PROBLEM TO SOLVE - Produce an exact copy of the first line of the data below and each line after it, please, up to and including the one with "apply NoDup_cons. split;".

RECORDS SUPPLIED -
Lemma setitem_wf k v d : OrderedDict.wf d -> OrderedDict.wf (OrderedDict.setitem k v d).
Proof.
  unfold OrderedDict.wf. intros Hwf.
  destruct (decide (k ∈ OrderedDict.keys d)) as [Hin|Hout].
  - rewrite setitem_keys_present; assumption.
  - rewrite setitem_fresh by assumption.
    unfold OrderedDict.keys. rewrite map_app. simpl.
    apply NoDup_app. repeat split; [assumption| |apply NoDup_singleton].
    intros x Hx Hx'. apply list_elem_of_singleton in Hx'. subst x. contradiction.
Qed.

Lemma delitem_keys_subset k d x :
  x ∈ OrderedDict.keys (OrderedDict.delitem k d) -> x ∈ OrderedDict.keys d.
Proof.
  induction d as [|[k' v'] d IH]; simpl; [trivial|].
  destruct (String.eqb k k'); simpl; intros H.
  - apply elem_of_cons. right. assumption.
  - apply elem_of_cons in H as [->|H]; apply elem_of_cons; [left|right]; auto.
Qed.

Lemma delitem_wf k d : OrderedDict.wf d -> OrderedDict.wf (OrderedDict.delitem k d).
Proof.
  unfold OrderedDict.wf.
  induction d as [|[k' v'] d IH]; simpl; intros Hwf; [assumption|].
  apply NoDup_cons in Hwf as [Hfresh Hwf].
  destruct (String.eqb k k'); simpl; [assumption|].
  apply NoDup_cons. split; [|apply IH; assumption].
  intros H. apply Hfresh. eapply delitem_keys_subset. exact H.
Qed.

Lemma get_setitem_same k v d : OrderedDict.get k (OrderedDict.setitem k v d) = Some v.
Proof.
  induction d as [|[k' v'] d IH]; simpl.
  - rewrite String.eqb_refl. reflexivity.
  - destruct (String.eqb k k') eqn:E; simpl.
    + rewrite String.eqb_refl. reflexivity.
    + rewrite E. exact IH.
Qed.

End OrderedDictFacts.

(** Every store that the methods can produce has pairwise distinct keys. *)
Lemma PolicyStore_init_wf : OrderedDict.wf (PolicyStore._policies PolicyStore.init).
Proof. apply NoDup_nil_2. Qed.

Lemma PolicyStore_add_wf (store : PolicyStore.t) (p : Policy) :
  OrderedDict.wf (PolicyStore._policies store) ->
  OrderedDict.wf (PolicyStore._policies (PolicyStore.add store p)).
Proof. apply setitem_wf. Qed.

Lemma PolicyStore_delete_wf (store : PolicyStore.t) (id : string) :
  OrderedDict.wf (PolicyStore._policies store) ->
  OrderedDict.wf (PolicyStore._policies (fst (PolicyStore.delete store id))).
Proof.
  intros H. unfold PolicyStore.delete.
  destruct (OrderedDict.contains id _); simpl; [apply delitem_wf|]; assumption.
Qed.

Lemma store_of_wf (policies : list Policy) :
  OrderedDict.wf (PolicyStore._policies (store_of policies)).
Proof.
  unfold store_of. generalize PolicyStore_init_wf. generalize PolicyStore.init.
  induction policies as [|p ps IH]; simpl; intros store H; [assumption|].
  apply IH, PolicyStore_add_wf, H.
Qed.

Lemma create_policy_stores (st : stores) (p : Policy) :
  create_policy st {| request_policy_id := policy_id p;
                      request_conditions := conditions p;
                      request_action := action p |}
  = (p, {| policy_store := PolicyStore.add (policy_store st) p;
           connection_store := connection_store st |}).
Proof. destruct p. reflexivity. Qed.

(** ** First match *)

Section FirstMatch.

Variable other_attr : pyval -> string -> option pyval.
Variable model_str : ConnectionRequest -> string.

#[local] Abbreviation evaluate_condition := (_evaluate_condition other_attr model_str).
#[local] Abbreviation matches_policy := (_matches_policy other_attr model_str).

(** Equality and inequality tests return for every field; the four ordering
    tests return on the addresses, the port and the protocol. *)
Lemma evaluate_condition_returns (c : ConnectionRequest) (cond : PolicyCondition) :
  operator cond = EQ \/ operator cond = NE
  \/ field cond ∈ ["source_ip"; "destination_ip"; "destination_port"; "protocol"] ->
  exists b, evaluate_condition c cond = Ok b.
Proof.
  intros [Hop|[Hop|Hf]].
  - unfold _evaluate_condition. rewrite Hop.
    destruct (_get_field_value other_attr c (field cond)),
      (convert_expected cond); eauto.
  - unfold _evaluate_condition. rewrite Hop.
    destruct (_get_field_value other_attr c (field cond)),
      (convert_expected cond); eauto.
  - unfold _evaluate_condition, convert_expected.
    repeat (apply elem_of_cons in Hf as [->|Hf]); [| | | |inversion Hf];
      simpl; try destruct (PyStr.to_int (value cond));
      destruct (operator cond); simpl; eauto.
Qed.

(** Where every policy of the list is evaluated without an exception, the
    loop is the search for the first policy that matches. *)
Lemma evaluate_loop_first_match (c : ConnectionRequest) (ps : list Policy) :
  Forall (fun q => exists b, matches_policy c q = Ok b) ps ->
  evaluate_loop other_attr model_str c ps
  = Ok (snd <$> list_find (fun q => matches_policy c q = Ok true) ps).
Proof.
  induction ps as [|q ps IH]; intros H; [reflexivity|].
  apply Forall_cons in H as [[b Hb] H]. cbn [evaluate_loop list_find].
  rewrite Hb. destruct b.
  - rewrite decide_True by reflexivity. reflexivity.
  - rewrite decide_False by discriminate. rewrite (IH H).
    destruct (list_find _ ps) as [[i r]|]; reflexivity.
Qed.

(** The policy returned stands no later than any policy that matches:
    position alone decides between two matching policies. *)
Lemma evaluate_loop_lowest_index (c : ConnectionRequest) (ps : list Policy)
  (i : nat) (p q : Policy) :
  evaluate_loop other_attr model_str c ps = Ok (Some q) ->
  ps !! i = Some p ->
  matches_policy c p = Ok true ->
  exists k, ps !! k = Some q /\ (k <= i)%nat.
Proof.
  intros Hq Hi Hp.
  apply evaluate_loop_Some in Hq as (k & Hk & _ & Hbefore).
  exists k. split; [assumption|].
  destruct (decide (i < k)%nat) as [Hik|Hik]; [|lia].
  specialize (Hbefore i p Hi Hik). congruence.
Qed.

End FirstMatch.

(** ** The engine: claims *)

Section EngineClaims.

Variable other_attr : pyval -> string -> option pyval.
Variable model_str : ConnectionRequest -> string.

#[local] Abbreviation get_field_value := (_get_field_value other_attr).
#[local] Abbreviation evaluate_condition := (_evaluate_condition other_attr model_str).
#[local] Abbreviation matches_policy := (_matches_policy other_attr model_str).

(** C1.  The store holds [recent_policy], whose only condition is
    [timestamp > "2024-01-01 00:00:00"], and after it [catch_all_policy],
    which has no condition.  For every connection the second policy
    matches and is the first whose conditions all hold, yet [evaluate] does
    not return it: the condition of the first policy raises [TypeError],
    and the exception leaves [evaluate]. *)
Theorem evaluate_raises_before_the_matching_policy (c : ConnectionRequest) :
  PolicyStore.get_all (store_of [recent_policy; catch_all_policy])
  = [recent_policy; catch_all_policy]
  /\ matches_policy c recent_policy = Raise TypeError
  /\ matches_policy c catch_all_policy = Ok true
  /\ evaluate other_attr model_str (store_of [recent_policy; catch_all_policy]) c
     = Raise TypeError.
Proof. repeat split; reflexivity. Qed.

(** C4.  A condition that orders the field [timestamp] against its literal
    raises [TypeError] for each of the four ordering operators, for every
    connection and every literal: the actual value is a [datetime], the
    expected value is still a [str], and the two have no ordering. *)
Theorem ordering_on_timestamp_raises (c : ConnectionRequest) (literal : string) :
  evaluate_condition c {| field := "timestamp"; operator := GT; value := literal |}
  = Raise TypeError
  /\ evaluate_condition c {| field := "timestamp"; operator := LT; value := literal |}
     = Raise TypeError
  /\ evaluate_condition c {| field := "timestamp"; operator := GE; value := literal |}
     = Raise TypeError
  /\ evaluate_condition c {| field := "timestamp"; operator := LE; value := literal |}
     = Raise TypeError.
Proof. repeat split; reflexivity. Qed.

(** C5, amended.  A condition whose field path does not resolve, that is, a
    [getattr] of the chain raises [AttributeError] (an unknown segment, or an
    attribute that the value reached does not have), is false for every
    operator, [!=] included; and so is a condition on [destination_port]
    whose literal [int()] rejects.  A descent that Python resolves is not
    such a path. *)
Theorem unresolved_path_or_bad_port_literal_is_false
  (c : ConnectionRequest) (cond : PolicyCondition) :
  getattr_path other_attr (VConn c) (PyStr.split_dot (field cond)) = None
  \/ (field cond = "destination_port" /\ PyStr.to_int (value cond) = None) ->
  evaluate_condition c cond = Ok false.
Proof.
  intros [H|[Hf Hv]].
  - apply evaluate_condition_no_value. unfold _get_field_value. rewrite H. reflexivity.
  - apply evaluate_condition_no_expected.
    rewrite convert_expected_port, Hv by assumption. reflexivity.
Qed.

(** C6.  With both values at hand, [==] and [!=] compare [str(actual)] with
    [str(expected)]; so for every connection, a port 443 on it makes the
    condition [destination_port != "443"] false (and [==] true), the text
    of the integer 443 being the text of the literal. *)
Theorem equality_compares_text
  (c : ConnectionRequest) (cond : PolicyCondition) (e : expected) :
  get_field_value c (field cond) <> VNone ->
  convert_expected cond = Some e ->
  (operator cond = EQ ->
   evaluate_condition c cond
   = Ok (String.eqb (py_str model_str (get_field_value c (field cond)))
                    (expected_str e)))
  /\ (operator cond = NE ->
      evaluate_condition c cond
      = Ok (negb (String.eqb (py_str model_str (get_field_value c (field cond)))
                             (expected_str e))))
  /\ (forall c' : ConnectionRequest, destination_port c' = 443%Z ->
      py_str model_str (get_field_value c' "destination_port") = "443"
      /\ evaluate_condition c' port_is_not_443 = Ok false
      /\ evaluate_condition c' port_is_443 = Ok true).
Proof.
  intros Ha He. split; [|split].
  - intros Hop. rewrite (evaluate_condition_operator _ _ _ _ e Ha He), Hop. reflexivity.
  - intros Hop. rewrite (evaluate_condition_operator _ _ _ _ e Ha He), Hop. reflexivity.
  - intros c' Hport.
    unfold _evaluate_condition, port_is_not_443, port_is_443. simpl.
    rewrite Hport. repeat split; reflexivity.
Qed.

(** C8.  A path without a dot that resolves to a [Protocol] member yields
    the member's value, a string; in particular the field [protocol] yields
    "TCP" or "UDP".  A path with a dot yields what the chain of [getattr]
    resolves to, as it is: a member reached that way stays a member. *)
Theorem enum_unwrapped_only_without_dot (c : ConnectionRequest) (f : string) :
  (forall p : Protocol,
      PyStr.contains_dot f = false ->
      py_getattr other_attr (VConn c) f = Some (VProtocol p) ->
      get_field_value c f = VStr (Protocol_value p))
  /\ get_field_value c "protocol" = VStr (Protocol_value (protocol c))
  /\ (forall v : pyval,
         PyStr.contains_dot f = true ->
         getattr_path other_attr (VConn c) (PyStr.split_dot f) = Some v ->
         get_field_value c f = v).
Proof.
  split; [|split].
  - intros p Hdot Hres. rewrite get_field_value_single, Hres by assumption.
    reflexivity.
  - reflexivity.
  - intros v Hdot Hres. rewrite get_field_value_dotted, Hres by assumption.
    reflexivity.
Qed.

End EngineClaims.

(** C7.  The condition [timestamp > "2024-01-01 00:00:00"] raises [TypeError]
    on a connection of June 2023 and on one of 15 January 2024 alike, and so
    does [<]: the timestamp is not compared chronologically with the literal,
    it is not compared at all. *)
Theorem timestamp_ordering_is_not_chronological
  (other_attr : pyval -> string -> option pyval)
  (model_str : ConnectionRequest -> string) :
  _evaluate_condition other_attr model_str earlier_connection after_2024
  = Raise TypeError
  /\ _evaluate_condition other_attr model_str sample_connection after_2024
     = Raise TypeError
  /\ _evaluate_condition other_attr model_str earlier_connection
       {| field := "timestamp"; operator := LT; value := "2024-01-01 00:00:00" |}
     = Raise TypeError
  /\ _evaluate_condition other_attr model_str sample_connection
       {| field := "timestamp"; operator := LT; value := "2024-01-01 00:00:00" |}
     = Raise TypeError.
Proof. repeat split; reflexivity. Qed.

(** The four ordering operators compare the port with the parsed literal as
    integers. *)
Lemma ordering_on_port_is_numeric
  (other_attr : pyval -> string -> option pyval)
  (model_str : ConnectionRequest -> string)
  (c : ConnectionRequest) (literal : string) (n : Z) :
  PyStr.to_int literal = Some n ->
  let test op := _evaluate_condition other_attr model_str c
                   {| field := "destination_port"; operator := op; value := literal |} in
  test GT = Ok (destination_port c >? n)%Z
  /\ test LT = Ok (destination_port c <? n)%Z
  /\ test GE = Ok (destination_port c >=? n)%Z
  /\ test LE = Ok (destination_port c <=? n)%Z.
Proof.
  intros Hn. unfold _evaluate_condition, convert_expected. simpl. rewrite Hn.
  repeat split; reflexivity.
Qed.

REPLY -
Lemma setitem_wf k v d : OrderedDict.wf d -> OrderedDict.wf (OrderedDict.setitem k v d).
Proof.
  unfold OrderedDict.wf. intros Hwf.
  destruct (decide (k ∈ OrderedDict.keys d)) as [Hin|Hout].
  - rewrite setitem_keys_present; assumption.
  - rewrite setitem_fresh by assumption.
    unfold OrderedDict.keys. rewrite map_app. simpl.
    apply NoDup_app. repeat split; [assumption| |apply NoDup_singleton].
    intros x Hx Hx'. apply list_elem_of_singleton in Hx'. subst x. contradiction.
Qed.

Lemma delitem_keys_subset k d x :
  x ∈ OrderedDict.keys (OrderedDict.delitem k d) -> x ∈ OrderedDict.keys d.
Proof.
  induction d as [|[k' v'] d IH]; simpl; [trivial|].
  destruct (String.eqb k k'); simpl; intros H.
  - apply elem_of_cons. right. assumption.
  - apply elem_of_cons in H as [->|H]; apply elem_of_cons; [left|right]; auto.
Qed.

Lemma delitem_wf k d : OrderedDict.wf d -> OrderedDict.wf (OrderedDict.delitem k d).
Proof.
  unfold OrderedDict.wf.
  induction d as [|[k' v'] d IH]; simpl; intros Hwf; [assumption|].
  apply NoDup_cons in Hwf as [Hfresh Hwf].
  destruct (String.eqb k k'); simpl; [assumption|].
  apply NoDup_cons. split; [|apply IH; assumption].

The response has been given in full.